Provided records =
════════
(* ===== verification/Buddy.v ===== *)
(** The page allocator, components/mm/mm_page.c: page records in one array, free blocks of
    2^n pages in one doubly linked list per order, splitting and merging of buddies, and the
    installation of a region of pages.  Configuration: 32-bit addresses, the leak tracer off,
    after [rt_page_cleanup] ([early_offset] is 0 and [pages_alloc_handler] is
    [_pages_alloc]). *)
From S2P Require Import Prelude AspaceUnmap.
#[local] Open Scope Z_scope.

Definition ARCH_ADDRESS_WIDTH_BITS : Z := 32.
Definition ARCH_PAGE_SHIFT : Z := 12.
Definition PAGE_ANY_AVAILABLE : Z := 1.

(** [page_list_low] and [page_list_high]. *)
Inductive page_list_id := page_list_low | page_list_high.
#[global] Instance page_list_id_eq_dec : EqDecision page_list_id.
Proof. solve_decision. Defined.

(** The fields of every [struct rt_page], by the index of the record behind [page_start], and
    the variables of the file. *)
Record pages := mk_pages {
  pg_next : Z -> option Z; pg_pre : Z -> option Z; pg_bits : Z -> Z; pg_ref : Z -> Z;
  page_list : page_list_id -> Z -> option Z;
  page_nr : Z; high_pages_nr : Z; high_page_configured : bool }.

Definition set_pg_next p v s := mk_pages (fupd p v (pg_next s)) (pg_pre s) (pg_bits s) (pg_ref s) (page_list s) (page_nr s) (high_pages_nr s) (high_page_configured s).
Definition set_pg_pre p v s := mk_pages (pg_next s) (fupd p v (pg_pre s)) (pg_bits s) (pg_ref s) (page_list s) (page_nr s) (high_pages_nr s) (high_page_configured s).
Definition set_pg_bits p v s := mk_pages (pg_next s) (pg_pre s) (fupd p v (pg_bits s)) (pg_ref s) (page_list s) (page_nr s) (high_pages_nr s) (high_page_configured s).
Definition set_pg_ref p v s := mk_pages (pg_next s) (pg_pre s) (pg_bits s) (fupd p v (pg_ref s)) (page_list s) (page_nr s) (high_pages_nr s) (high_page_configured s).
Definition set_page_list l k v s := mk_pages (pg_next s) (pg_pre s) (pg_bits s) (pg_ref s) (fupd l (fupd k v (page_list s l)) (page_list s)) (page_nr s) (high_pages_nr s) (high_page_configured s).
Definition set_page_nr v s := mk_pages (pg_next s) (pg_pre s) (pg_bits s) (pg_ref s) (page_list s) v (high_pages_nr s) (high_page_configured s).
Definition set_high_pages_nr v s := mk_pages (pg_next s) (pg_pre s) (pg_bits s) (pg_ref s) (page_list s) (page_nr s) v (high_page_configured s).
Definition set_high_page_configured v s := mk_pages (pg_next s) (pg_pre s) (pg_bits s) (pg_ref s) (page_list s) (page_nr s) (high_pages_nr s) v.

(** [rt_hw_clz] and [rt_hw_ctz] of a number other than 0. *)
Definition rt_hw_clz (n : Z) : Z := 31 - Z.log2 n.
Fixpoint ctz_pos (p : positive) : Z := match p with xO p => 1 + ctz_pos p | _ => 0 end.
Definition rt_hw_ctz (n : Z) : Z := match n with Zpos p => ctz_pos p | _ => 0 end.

Definition rt_page_bits (size : Z) : Z :=
  let bit := 32 - rt_hw_clz size - 1 in
  let bit := if negb (Z.lxor size (Z.shiftl 1 bit) =? 0) then bit + 1 else bit in
  let bit := bit - ARCH_PAGE_SHIFT in
  if bit <? 0 then 0 else bit.

Definition FLOOR (val align : Z) : Z := Z.land (u32 (val + align - 1)) (u32 (Z.lnot (align - 1))).

Section buddy.
(** [RT_PAGE_MAX_ORDER], [PV_OFFSET], and whether [rt_kmem_v2p] of a page record is not
    NULL. *)
Context (max_order pv_offset : Z) (record_mapped : Z -> bool).

Definition page_to_addr (p : Z) : Z := u32 (Z.shiftl p ARCH_PAGE_SHIFT - pv_offset).
Definition addr_to_page (addr : Z) : Z := Z.shiftr (u32 (addr + pv_offset)) ARCH_PAGE_SHIFT.
Definition shadow_mask : Z := Z.shiftl 1 (max_order + ARCH_PAGE_SHIFT - 1) - 1.

Definition _buddy_get (p size_bits : Z) : Z :=
  addr_to_page (Z.lxor (page_to_addr p) (Z.shiftl 1 (size_bits + ARCH_PAGE_SHIFT))).

(** [page_list[k]], an array of [RT_PAGE_MAX_ORDER] entries. *)
Definition list_at l (k : Z) : M pages (option Z) :=
  s ← get;
  deref (if (0 <=? k) && (k <? max_order) then Some (page_list s l k) else None).

Definition put_list_at l (k : Z) (v : option Z) : M pages unit :=
  if (0 <=? k) && (k <? max_order) then modify (set_page_list l k v) else fun _ => None.

Definition _page_remove l (p size_bits : Z) : M pages unit :=
  s ← get;
  (match pg_pre s p with
   | Some q => modify (fun s => set_pg_next q (pg_next s p) s)
   | None => put_list_at l size_bits (pg_next s p)
   end);;
  s ← get;
  (match pg_next s p with
   | Some q => modify (fun s => set_pg_pre q (pg_pre s p) s)
   | None => mret tt
   end);;
  modify (set_pg_bits p ARCH_ADDRESS_WIDTH_BITS).

Definition _page_insert l (p size_bits : Z) : M pages unit :=
  head ← list_at l size_bits;
  modify (set_pg_next p head);;
  (match head with
   | Some q => modify (set_pg_pre q (Some p))
   | None => mret tt
   end);;
  modify (set_pg_pre p None);;
  put_list_at l size_bits (Some p);;
  modify (set_pg_bits p size_bits).

(** The head of the group of 2^size_bits pages. *)
Definition group_head (p size_bits : Z) : Z := Z.land p (Z.lnot (Z.shiftl 1 size_bits - 1)).

Definition _pages_ref_inc (p size_bits : Z) : M pages unit :=
  modify (fun s => set_pg_ref (group_head p size_bits) (u32 (pg_ref s (group_head p size_bits) + 1)) s).

Definition _pages_ref_get (p size_bits : Z) s : Z := pg_ref s (group_head p size_bits).

(** The loop of [_pages_free]: the page and the level at its end. *)
Fixpoint free_loop (fuel : nat) l (p level : Z) : M pages (Z * Z) :=
  match fuel with
  | O => fun _ => None
  | S fuel =>
    if level <? max_order - 1 then
      let buddy := _buddy_get p level in
      s ← get;
      if pg_bits s buddy =? level then
        _page_remove l buddy level;;
        free_loop fuel l (if p <? buddy then p else buddy) (level + 1)
      else mret (p, level)
    else mret (p, level)
  end.

(** The records are 16 bytes each, and [rt_mpr_size] is 2^20 of them. *)
Definition _pages_free l (p size_bits : Z) : M pages Z :=
  RT_ASSERT (0 <=? p);;
  RT_ASSERT (p <? 2 ^ 20);;
  RT_ASSERT (record_mapped p);;
  s ← get;
  RT_ASSERT (0 <? pg_ref s p);;
  RT_ASSERT (pg_bits s p =? ARCH_ADDRESS_WIDTH_BITS);;
  RT_ASSERT (size_bits <? max_order);;
  modify (set_pg_ref p (pg_ref s p - 1));;
  if negb (pg_ref s p - 1 =? 0) then mret 0
  else
    r ← free_loop (S (Z.to_nat max_order)) l p size_bits;
    _page_insert l r.1 r.2;;
    mret 1.

(** The first level from [level] on with a free block, or [RT_PAGE_MAX_ORDER]. *)
Fixpoint find_level (fuel : nat) l (level : Z) s : Z :=
  match fuel with
  | O => level
  | S fuel =>
    if level <? max_order then
      match page_list s l level with Some _ => level | None => find_level fuel l (level + 1) s end
    else level
  end.

Fixpoint split_loop (fuel : nat) l (p level size_bits : Z) : M pages Z :=
  match fuel with
  | O => fun _ => None
  | S fuel =>
    if size_bits <? level then
      _page_insert l p (level - 1);;
      split_loop fuel l (_buddy_get p (level - 1)) (level - 1) size_bits
    else mret p
  end.

Definition take_page (p : Z) : M pages (option Z) :=
  modify (set_pg_bits p ARCH_ADDRESS_WIDTH_BITS);;
  modify (set_pg_ref p 1);;
  mret (Some p).

Definition _pages_alloc l (size_bits : Z) : M pages (option Z) :=
  head ← list_at l size_bits;
  match head with
  | Some p => _page_remove l p size_bits;; take_page p
  | None =>
    s ← get;
    let level := find_level (Z.to_nat max_order) l (size_bits + 1) s in
    if level =? max_order then mret None
    else
      head ← list_at l level;
      p ← deref head;
      _page_remove l p level;;
      p ← split_loop (S (Z.to_nat max_order)) l p level size_bits;
      take_page p
  end.

(** No 32-bit address is above [UINT32_MAX]. *)
Definition _get_page_list (vaddr : Z) : page_list_id :=
  if 2 ^ 32 - 1 <? u32 (vaddr + pv_offset) then page_list_high else page_list_low.

Definition rt_page_ref_get (addr size_bits : Z) s : Z := _pages_ref_get (addr_to_page addr) size_bits s.
Definition rt_page_ref_inc (addr size_bits : Z) : M pages unit := _pages_ref_inc (addr_to_page addr) size_bits.

Definition _flag_to_page_list (flags : Z) s : page_list_id :=
  if high_page_configured s && negb (Z.land flags PAGE_ANY_AVAILABLE =? 0) then page_list_high else page_list_low.

(** The address, 0 when there is no block. *)
Definition _do_pages_alloc (size_bits flags : Z) : M pages Z :=
  l ← gets (_flag_to_page_list flags);
  p ← _pages_alloc l size_bits;
  p ← (match p with
       | None => if decide (l <> page_list_low) then _pages_alloc page_list_low size_bits else mret None
       | Some p => mret (Some p)
       end);
  mret (match p with Some p => page_to_addr p | None => 0 end).

Definition rt_pages_alloc (size_bits : Z) : M pages Z := _do_pages_alloc size_bits 0.
Definition rt_pages_alloc_ext (size_bits flags : Z) : M pages Z := _do_pages_alloc size_bits flags.

Definition rt_pages_free (addr size_bits : Z) : M pages Z :=
  _pages_free (_get_page_list addr) (addr_to_page addr) size_bits.

(** [while (p) { total_free += (1UL << i); p = p->next; }]. *)
Fixpoint count_loop (fuel : nat) (p : option Z) (i total : Z) s : option Z :=
  match fuel with
  | O => None
  | S fuel =>
    match p with
    | Some p => count_loop fuel (pg_next s p) i (u32 (total + Z.shiftl 1 i)) s
    | None => Some total
    end
  end.

Fixpoint count_levels (fuel : nat) (levels : nat) l (i total : Z) s : option Z :=
  match levels with
  | O => Some total
  | S levels =>
    total ← count_loop fuel (page_list s l i) i total s;
    count_levels fuel levels l (i + 1) total s
  end.

(** [rt_page_get_info]: the numbers of all pages and of the free ones. *)
Definition rt_page_get_info (fuel : nat) s : option (Z * Z) :=
  low ← count_levels fuel (Z.to_nat max_order) page_list_low 0 0 s;
  all ← count_levels fuel (Z.to_nat max_order) page_list_high 0 low s;
  Some (page_nr s, all).

Definition rt_page_high_get_info (fuel : nat) s : option (Z * Z) :=
  free ← count_levels fuel (Z.to_nat max_order) page_list_high 0 0 s;
  Some (high_pages_nr s, free).

(** * Installing pages *)

Fixpoint mark_loop (fuel : nat) (iter tail : Z) s : pages :=
  match fuel with
  | O => s
  | S fuel => if iter <? tail then mark_loop fuel (iter + 1) tail (set_pg_bits iter ARCH_ADDRESS_WIDTH_BITS s) else s
  end.

(** The order of the next block of the region, as a power of 2 bytes. *)
Definition install_bits (start end_ : Z) : Z :=
  let size_bits := ARCH_ADDRESS_WIDTH_BITS - 1 - rt_hw_clz (u32 (end_ - start)) in
  let align_bits := rt_hw_ctz start in
  let size_bits := if align_bits <? size_bits then align_bits else size_bits in
  let max := max_order + ARCH_PAGE_SHIFT - 1 in
  if max <? size_bits then max else size_bits.

Fixpoint install_loop (fuel : nat) (start end_ : Z) : M pages unit :=
  match fuel with
  | O => fun _ => None
  | S fuel =>
    if decide (start <> end_) then
      let size_bits := install_bits start end_ in
      let p := addr_to_page start in
      modify (set_pg_bits p ARCH_ADDRESS_WIDTH_BITS);;
      modify (set_pg_ref p 0);;
      let l := _get_page_list start in
      (if decide (l = page_list_high)
       then modify (fun s => set_high_pages_nr (u32 (high_pages_nr s + Z.shiftl 1 (size_bits - ARCH_PAGE_SHIFT))) s)
       else mret tt);;
      _page_insert l p (size_bits - ARCH_PAGE_SHIFT);;
      install_loop fuel (u32 (start + Z.shiftl 1 size_bits)) end_
    else mret tt
  end.

Definition _install_page (fuel : nat) (start end_ : Z) : M pages unit :=
  let shadow_start := Z.land start (u32 (Z.lnot shadow_mask)) in
  let shadow_end := FLOOR end_ (shadow_mask + 1) in
  (if 2 ^ 32 - 1 <? u32 (shadow_end + pv_offset) then modify (set_high_page_configured true) else mret tt);;
  let head := addr_to_page start in
  let tail := addr_to_page end_ in
  modify (mark_loop fuel (addr_to_page shadow_start) head);;
  modify (mark_loop fuel tail (addr_to_page shadow_end));;
  install_loop fuel start end_.

(** [rt_page_install]; [load_err] is what [_load_mpr_area] returns for the records. *)
Definition rt_page_install (fuel : nat) (load_err : Z) (start end_ : Z) : M pages Z :=
  if negb (end_ =? start) && (Z.land start ARCH_PAGE_MASK =? 0) && (Z.land end_ ARCH_PAGE_MASK =? 0) then
    modify (fun s => set_page_nr (u32 (page_nr s + Z.shiftr (u32 (end_ - start)) ARCH_PAGE_SHIFT)) s);;
    if decide (load_err = RT_EOK) then _install_page fuel start end_;; mret load_err else mret load_err
  else mret (- RT_EINVAL).
End buddy.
════════
Assignment = Return exactly the lines above from the line that has "addr_to_page (Z.lxor (page_to_addr" through the line that has "Definition _pages_ref_inc (p", inclusive, and nothing else.

Solution to this problem =
  addr_to_page (Z.lxor (page_to_addr p) (Z.shiftl 1 (size_bits + ARCH_PAGE_SHIFT))).

(** [page_list[k]], an array of [RT_PAGE_MAX_ORDER] entries. *)
Definition list_at l (k : Z) : M pages (option Z) :=
  s ← get;
  deref (if (0 <=? k) && (k <? max_order) then Some (page_list s l k) else None).

Definition put_list_at l (k : Z) (v : option Z) : M pages unit :=
  if (0 <=? k) && (k <? max_order) then modify (set_page_list l k v) else fun _ => None.

Definition _page_remove l (p size_bits : Z) : M pages unit :=
  s ← get;
  (match pg_pre s p with
   | Some q => modify (fun s => set_pg_next q (pg_next s p) s)
   | None => put_list_at l size_bits (pg_next s p)
   end);;
  s ← get;
  (match pg_next s p with
   | Some q => modify (fun s => set_pg_pre q (pg_pre s p) s)
   | None => mret tt
   end);;
  modify (set_pg_bits p ARCH_ADDRESS_WIDTH_BITS).

Definition _page_insert l (p size_bits : Z) : M pages unit :=
  head ← list_at l size_bits;
  modify (set_pg_next p head);;
  (match head with
   | Some q => modify (set_pg_pre q (Some p))
   | None => mret tt
   end);;
  modify (set_pg_pre p None);;
  put_list_at l size_bits (Some p);;
  modify (set_pg_bits p size_bits).

(** The head of the group of 2^size_bits pages. *)
Definition group_head (p size_bits : Z) : Z := Z.land p (Z.lnot (Z.shiftl 1 size_bits - 1)).

Definition _pages_ref_inc (p size_bits : Z) : M pages unit :=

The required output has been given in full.